A search of the US Department of Labor Standard Occupational Classification System (SOC) will result in few references to metrology. Although it does contain a listing for 'metrologist', this has been deemed grossly inadequate by those employed in the profession. The SOC is the basis for the Occupational Outlook Handbook, a publication of the United States Department of Labor's Bureau of Labor Statistics, accepted as a reference for guidance counselors, job seekers and those planning a career path. In a joint effort between ASQ-MQD and NCSLI a survey was conducted to generate job titles with descriptions within the field of metrology. The titles proposed are, in general order of hierarchy: Calibration Technician, Calibration Engineer, and Metrologist. Application has been filed to include this data in the SOC update of 2010. The aim is to increase awareness amongst new talent that may be interested in joining the metrological profession.

To further the goal of encouraging interest in metrology as a career, NCSL International supports scholarships to institutions and individuals. The general scholarship program awards money to accredited schools that offer metrology education. NCSLI is also an institutional sponsor, along with ASQ-MQD and the Measurement Science Conference, of the Joe D Simmons Memorial Scholarship given to individuals with a strong academic record and an interest in measurement science. NCSLI applied for and received inclusion in the Combined Federal Campaign (CFC).

===Workplace and professional development===
The NCSL International business office located in Boulder, CO maintains a training facility and a multimedia training aids library covering both technical and managerial topics. The annual conference offers technical sessions covering up-to-date information as well as more detailed half or full day tutorials. Available more locally, region/section meetings feature speakers and Regional Training Events provide both classroom and hands on learning. Further, NCSLI supports management and human resource departments by clarifying job descriptions and career paths, providing information on appropriate certifications and qualifications and by awarding continuing education units or CEU's for attending and completing many of the development opportunities offered.

==Publications==

===Periodicals===
NCSLI Measure, The Journal of Measurement Science (ISSN 19315775) is a scientific and technical journal published quarterly by NSCL International. Measure is written primarily for metrology professionals in calibrations laboratories, such as lab managers, engineers and technicians. Issues are composed of peer-reviewed technical articles and up-to-date information on calibration techniques, uncertainty analysis, measurement standards, quality processes and laboratory accreditation.
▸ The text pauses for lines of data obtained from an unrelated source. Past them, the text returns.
(** *** Concurrent composites *)

(** C4: a concurrent composite is at its final state exactly when the
    current child of every one of its regions is its [_final]. *)
Theorem concurrent_is_at_final_state_iff w self sup ini fin hist (l : list ref) :
  objs w !! self = Some (CompositeState Concurrent sup ini fin hist) →
  _states w !! self = Some l →
  ∃ b, ConcurrentCompositeState_is_at_final_state self w = (Ok b, w) ∧
       (b = true ↔ ∀ i, i < length l → l !! i = Some fin).
Proof.
  intros Ho Hl. exists (forallb (λ s, bool_decide (s = fin)) l). split.
  - unfold ConcurrentCompositeState_is_at_final_state, the_final. munfold.
    rewrite Hl. destruct l; [done|]. by rewrite Ho.
  - rewrite forallb_forall. split.
    + intros H i Hi. destruct (lookup_lt_is_Some_2 l i Hi) as [x Hx].
      rewrite Hx. f_equal. eapply bool_decide_eq_true_1, H.
      apply list_elem_of_In. eapply list_elem_of_lookup_2; eauto.
    + intros H x Hx. apply bool_decide_eq_true_2.
      apply list_elem_of_In, list_elem_of_lookup in Hx as [i Hi].
      pose proof (lookup_lt_Some _ _ _ Hi) as Hlt.
      specialize (H i Hlt). congruence.
Qed.


(** C9, as the code has it: the constructor of a concurrent composite does
    not look at the region count.  For every count [N] it succeeds and makes
    the current children a vector of [N] copies (none when [N] is negative)
    of the new [Initial]; with a history, the history node holds as many
    empty return states. *)
Theorem concurrent_init_regions w (N : Z) sup (has_history : bool) :
  ∃ self ini fin hist w',
    ConcurrentCompositeState__init__ N sup has_history w = (Ok self, w') ∧
    objs w' !! self = Some (CompositeState Concurrent sup ini fin hist) ∧
    objs w' !! ini = Some (PseudoState Initial self) ∧
    _states w' !! self = Some (replicate (Z.to_nat N) ini) ∧
    if has_history
    then ∃ h, hist = Some h ∧
              objs w' !! h = Some (PseudoState ConcurrentHistory self) ∧
              states_to_return_to w' !! h = Some (replicate (Z.to_nat N) None)
    else hist = None.
Proof.
  destruct has_history.
  - do 5 eexists. split; [reflexivity|]. cbn.
    split; [apply lookup_insert_eq|].
    split; [by rewrite !lookup_insert_ne, lookup_insert_eq by lia|].
    split; [apply lookup_insert_eq|].
    eexists. split; [reflexivity|].
    split; [by rewrite lookup_insert_ne, lookup_insert_eq by lia|].
    apply lookup_insert_eq.
  - do 5 eexists. split; [reflexivity|]. cbn.
    split; [apply lookup_insert_eq|].
    split; [by rewrite !lookup_insert_ne, lookup_insert_eq by lia|].
    split; [apply lookup_insert_eq|]. reflexivity.
Qed.

(** *** The transition table *)

Lemma CompositeState_do_missing (call : handle → M T unit) w self s table :
  _state w !! self = Some s →
  _transitions_per_state w !! self = Some table →
  table !! s = None →
  CompositeState_do call self w
  = (Ok tt, with_trace (λ t, t ++ [Call do_actions self; Puml (p_do self)]) w).
Proof.
  intros Hs Ht Hnone. unfold CompositeState_do, CompositeState__transitions.
  mrun. rewrite with_trace_app. cbn [app]. set (w1 := with_trace _ w).
  assert (Hs1 : _state w1 !! self = Some s) by done.
  assert (Ht1 : _transitions_per_state w1 !! self = Some table) by done.
  by rewrite (run_attr _ _ _ _ _ Hs1), (run_attr _ _ _ _ _ Ht1), Hnone.
Qed.

(** C8, as the code has it: nothing checks the transition table.  A
    composite is built with an empty table, registering a table never fails,
    whatever it lacks, and [do()] of a composite whose table has no entry for
    the current child, [Initial] or any other, runs the do actions and leaves
    everything else as it is. *)
Theorem missing_transition_is_noop (call : handle → M T unit) w :
  (∀ k sup has_history,
     ∃ self ini w',
       CompositeState__init__ k sup has_history w = (Ok self, w') ∧
       _state w' !! self = Some ini ∧
       _transitions_per_state w' !! self = Some ∅ ∧
       CompositeState_do call self w'
       = (Ok tt, with_trace (λ t, t ++ [Call do_actions self; Puml (p_do self)]) w')) ∧
  (∀ self table new,
     _transitions_per_state w !! self = Some table →
     _set_transitions_per_state self new w
     = (Ok tt, with_transitions <[self := new ∪ table]> w)) ∧
  (∀ self s table,
     _state w !! self = Some s →
     _transitions_per_state w !! self = Some table →
     table !! s = None →
     CompositeState_do call self w
     = (Ok tt, with_trace (λ t, t ++ [Call do_actions self; Puml (p_do self)]) w)).
Proof.
  split; [|split].
  - intros k sup has_history.
    assert (∃ self ini w',
       CompositeState__init__ k sup has_history w = (Ok self, w') ∧
       _state w' !! self = Some ini ∧
       _transitions_per_state w' !! self = Some ∅) as (self & ini & w' & Hi & Hs & Ht).
    { destruct has_history; do 3 eexists; (split; [reflexivity|]); cbn;
        split; apply lookup_insert_eq. }
    exists self, ini, w'. split; [done|]. split; [done|]. split; [done|].
    by apply (CompositeState_do_missing call w' self ini ∅).
  - intros self table new Ht. unfold _set_transitions_per_state.
    by rewrite (run_attr _ _ _ _ _ Ht).
  - intros self s table. apply CompositeState_do_missing.
Qed.
(** * Tab Manager new-tab page: view-model handlers and storage adapters

    A shallow embedding of [entrypoints/newtab/App.vue] (the script part),
    [entrypoints/newtab/storage.ts] (the bookmark adapter and the UI-state
    store) and the storage-backed loaders that follow the type declarations
    in [entrypoints/newtab/types.ts], with the properties of the
    specification proved about them.

    Every handler of the page runs on the UI thread; an [await] suspends the
    handler until the browser answers.  A handler is embedded as one
    computation in a state-and-exception monad over the reactive fields of
    the page and the part of the browser the adapters talk to; a handler
    runs to its end before the next one starts. *)

From Stdlib Require Import ZArith Ascii String List Permutation.
From stdpp Require Import base option list strings pretty gmap sorting.

Open Scope string_scope.
Open Scope list_scope.

(** ** Data model ([types.ts], [App.vue]) *)

Record TabItem := mkTabItem {
  tab_id : string;
  tab_title : string;
  tab_url : string;
  tab_favicon : string
}.

(** [Collection] of [types.ts], with the [expanded] field that [App.vue]
    adds to the loaded objects ([None] is JavaScript's [undefined]). *)
Record Collection := mkCollection {
  col_id : string;
  col_name : string;
  col_tabs : list TabItem;
  col_createdAt : Z;
  col_groupId : string;
  col_expanded : option bool
}.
NCSL International also publishes Metrologist, NCSLI Worldwide News to provide news and information about the organization and its members. Metrologist is a glossy quarterly containing reports and updates from committees, regions and the board of directors, and featuring member news and trade information. The first Newsletter was printed June 1, 1962 and contained six pages. The Newsletter increased in content and became the primary communication tool of NCSL until 2007 when it was discontinued. Metrologist was designed as an extended successor of the NCSL Newsletter.

===Standards===
As committees address various issues it sometimes becomes apparent that other metrologists would be interested in the result of their investigations. This often leads to publications including: recommended practices (RP), recommended intrinsic/derived standards practices (RISP), or laboratory management publications (LMP). NCSL International also writes and/or adopts national standards as a standards writing body recognized by the American National Standards Institute (ANSI). Of these RP-1 (Establishment and Adjustment of Calibration Intervals), RP-6 (Calibration Control Systems for the Biomedical and Pharmaceutical Industry), RP-7 (Laboratory Design), RP-14 (Guide to Selecting Standards-Laboratory Environments) and ANSI/NCSL Z540 (US Guide to the Expression of Uncertainty in Measurement) are referenced in the metrology textbook The Metrology Handbook.